Para mejorar un texto, como para mejorar el ADN, hace falta una inteligencia. La inmensa mayoría de las mutaciones estudiadas en laboratorio han sido dañinas o incluso letales para los organismos en los que se han producido; y sólo en casos excepcionales han resultado neutras, bien porque el gen alelo (procedente del otro progenitor) suple la función del gen dañado, bien porque la mutación ha introducido un cambio insignificante que no afecta la viabilidad del organismo. De ahí que, cuanto más grande es una mutación, más peligrosa resulta para el organismo; y cuando es de una magnitud tal que puede cambiar la especie, el organismo muere. Las mutaciones ‘favorables’ de las que nos hablan los científicos son, en realidad, muestras de la variabilidad genética que tiene todo organismo, que hace que en determinadas circunstancias se ‘expresen’ genes que estaban presentes, pero reprimidos, porque su funcionamiento no era necesario. Nunca son mutaciones ‘creativas’ capaces de producir novedades biológicas (ojos, plumas, sangre caliente, etcétera) que expliquen la aparición de nuevas especies biológicas en ‘evolución’, desde la bacteria hasta el hombre.

 

Pero es que, además, para que estas mutaciones ‘creativas’ expliquen la evolución de las especies tendrían que transmitirse a la descendencia; es decir, tendrían que afectar a las células germinales y ser dominantes, prevaleciendo sobre el gen alelo. Y, por si fuera poco, tendrían que ocurrir miles de mutaciones simultáneamente (¡al azar!) en un mismo sistema genético, para así poder sumarse, dando origen a un órgano nuevo. Pero tal concentración de mutaciones mediante el puro azar resulta imposible, tan imposible como convertir mediante una concentración de erratas el prospecto de una lavadora en un soneto perfecto. Un organismo es un conjunto infinitamente complejo de estructuras integradas que funcionan como una máquina perfectamente conjuntada; no es un mecano que se pueda ir modificando por partes que, al sumarse, produzcan su transformación en otro organismo.
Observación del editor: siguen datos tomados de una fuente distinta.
(** Over well-formed entries the loop appends one bullet per entry and
    adds up the counts, then goes on with what follows them. *)
Lemma scan_entries_then (ts : list Entry) (more : list Element) :
  forall l,
    Forall (fun t => tag (marker t) = "feature_file") ts ->
    Forall decimal_count ts ->
    scan bullet (flat_map elements ts ++ more) l =
      scan bullet more
        (mkLocals (findings l ++ map (entry_line bullet) ts)
                  (features_count l + total ts)).
Proof.
  induction ts as [| t ts IH]; intros l Hm Hd.
  - simpl. rewrite app_nil_r, Z.add_0_r. destruct l; reflexivity.
  - inversion Hm as [| ? ? Ht Hm']; subst. inversion Hd as [| ? ? Hc Hd']; subst.
    destruct Hc as (s & Hs & Hdec).
    cbn [flat_map elements app scan]. rewrite Ht. cbn [String.eqb Ascii.eqb Bool.eqb].
    unfold bind at 1. unfold append at 1, modify at 1.
    unfold bind at 1. unfold eval at 1. rewrite Hs, (int_decimal s Hdec).
    unfold bind at 1. unfold add_features at 1, modify at 1.
    fold (elements t). rewrite IH by assumption. cbn [findings features_count].
    unfold entry_line at 2. cbn [map total fold_right].
    unfold count_value at 1. rewrite Hs.
    rewrite <- app_assoc. cbn [app]. do 2 f_equal.
    fold (total ts). lia.
Qed.

Lemma scan_entries (ts : list Entry) (l : Locals) :
  Forall (fun t => tag (marker t) = "feature_file") ts ->
  Forall decimal_count ts ->
  scan bullet (flat_map elements ts) l =
    (mkLocals (findings l ++ map (entry_line bullet) ts) (features_count l + total ts),
     Returned tt).
Proof.
  intros Hm Hd.
  rewrite <- (app_nil_r (flat_map elements ts)).
  rewrite (scan_entries_then ts [] l Hm Hd). reflexivity.
Qed.

(** After well-formed entries, an entry whose count is no integer literal
    makes the loop raise [ValueError]. *)
Lemma scan_bad_count (ts : list Entry) (t : Entry) (more : list Element)
    (s : string) (l : Locals) :
  Forall (fun t => tag (marker t) = "feature_file") ts ->
  Forall decimal_count ts ->
  tag (marker t) = "feature_file" ->
  text (count t) = Some s ->
  int_of_chars (list_ascii_of_string s) = None ->
  snd (scan bullet (flat_map elements ts ++ elements t ++ more) l) =
    Raised (ValueError s).
Proof.
  intros Hm Hd Ht Hs Hbad.
  rewrite (scan_entries_then ts _ l Hm Hd).
  cbn [elements app scan]. rewrite Ht. cbn [String.eqb Ascii.eqb Bool.eqb].
  unfold bind at 1. unfold append at 1, modify at 1.
  unfold bind at 1. unfold eval at 1. unfold int. rewrite Hs, Hbad.
  reflexivity.
Qed.

(** After well-formed entries, a marker followed by fewer than two
    elements makes the loop raise [StopIteration]. *)
Lemma scan_dangling (ts : list Entry) (last_marker : Element)
    (tail : list Element) (l : Locals) :
  Forall (fun t => tag (marker t) = "feature_file") ts ->
  Forall decimal_count ts ->
  tag last_marker = "feature_file" ->
  (List.length tail < 2)%nat ->
  snd (scan bullet (flat_map elements ts ++ last_marker :: tail) l) =
    Raised StopIteration.
Proof.
  intros Hm Hd Ht Hlen.
  rewrite (scan_entries_then ts _ l Hm Hd).
  cbn [scan]. rewrite Ht. cbn [String.eqb Ascii.eqb Bool.eqb].
  destruct tail as [| a [| b tail]]; [reflexivity | reflexivity |].
  simpl in Hlen. lia.
Qed.

End ScanFacts.

(** ** Layouts of the scanner-results section *)

Lemma nested_section_entries (pairs : list (string * string)) :
  scanner_section (nested_section pairs) (map nested_entry pairs).
Proof.
  split.
  - unfold nested_section. cbn [iter]. f_equal.
    induction pairs as [| p pairs IH]; [reflexivity |].
    cbn [map flat_map]. rewrite IH. reflexivity.
  - apply Forall_forall. intros t Hin.
    apply in_map_iff in Hin as (p & <- & _). reflexivity.
Qed.

Lemma flat_section_entries (pairs : list (string * string)) :
  scanner_section (flat_section pairs) (map flat_entry pairs).
Proof.
  split.
  - unfold flat_section. cbn [iter]. f_equal.
    induction pairs as [| p pairs IH]; [reflexivity |].
    cbn [map flat_map]. rewrite flat_map_app, IH. reflexivity.
  - apply Forall_forall. intros t Hin.
    apply in_map_iff in Hin as (p & <- & _). reflexivity.
Qed.

(** ** Report generation *)

Section ReportFacts.

Variables heading4 heading5 bullet : string -> string.

Local Open Scope block_scope.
Si las mutaciones no se producen simultáneamente no sirven para nada, sino que más bien son un estorbo para la supervivencia: a un mono unas piernas de hombre no le servirían de nada si su pelvis siguiese siendo de mono; y una pelvis humana tampoco le serviría de nada si mantuviese una columna vertebral de mono; y así sucesivamente. O, dicho más exactamente, le serviría para ser víctima de la ‘selección natural’. Para que las mutaciones en verdad produjeran un cambio de especie deberían aparecer simultáneamente y producir un reordenamiento radical de todo el genoma. Sólo así se puede producir un ser viviente viable. Y tal cosa –que no negamos que pueda ocurrir– tiene un nombre específico: se denomina ‘milagro’.

 

Richard Goldschmidt, un prestigioso genetista alemán, después de dedicar toda su vida al estudio de las mutaciones, concluyó que es absolutamente imposible que expliquen la transformación de las especies. A esta imposibilidad hay que añadir, además, el problema capital de la inteligencia humana, que establece una diferencia no de grado, sino de naturaleza con la ‘inteligencia’ de cualquier otra especie animal. Pretender explicar la inteligencia humana a partir de mutaciones al azar actuando sobre los genes de otra especie animal es por completo grotesco.

 

Así pues, la ‘selección natural’ nos demuestra que sobreviven los individuos más fieles al tipo; lo cual conserva las especies, no las transforma. Y las mutaciones son absolutamente incapaces de explicar tan siquiera la aparición de un órgano nuevo. La ‘evolución de las especies’ se trata, en realidad, de un dogma de fe; de una fe extrañísima que, a la vez que niega los milagros, trata de explicarlos con teorías rocambolescas.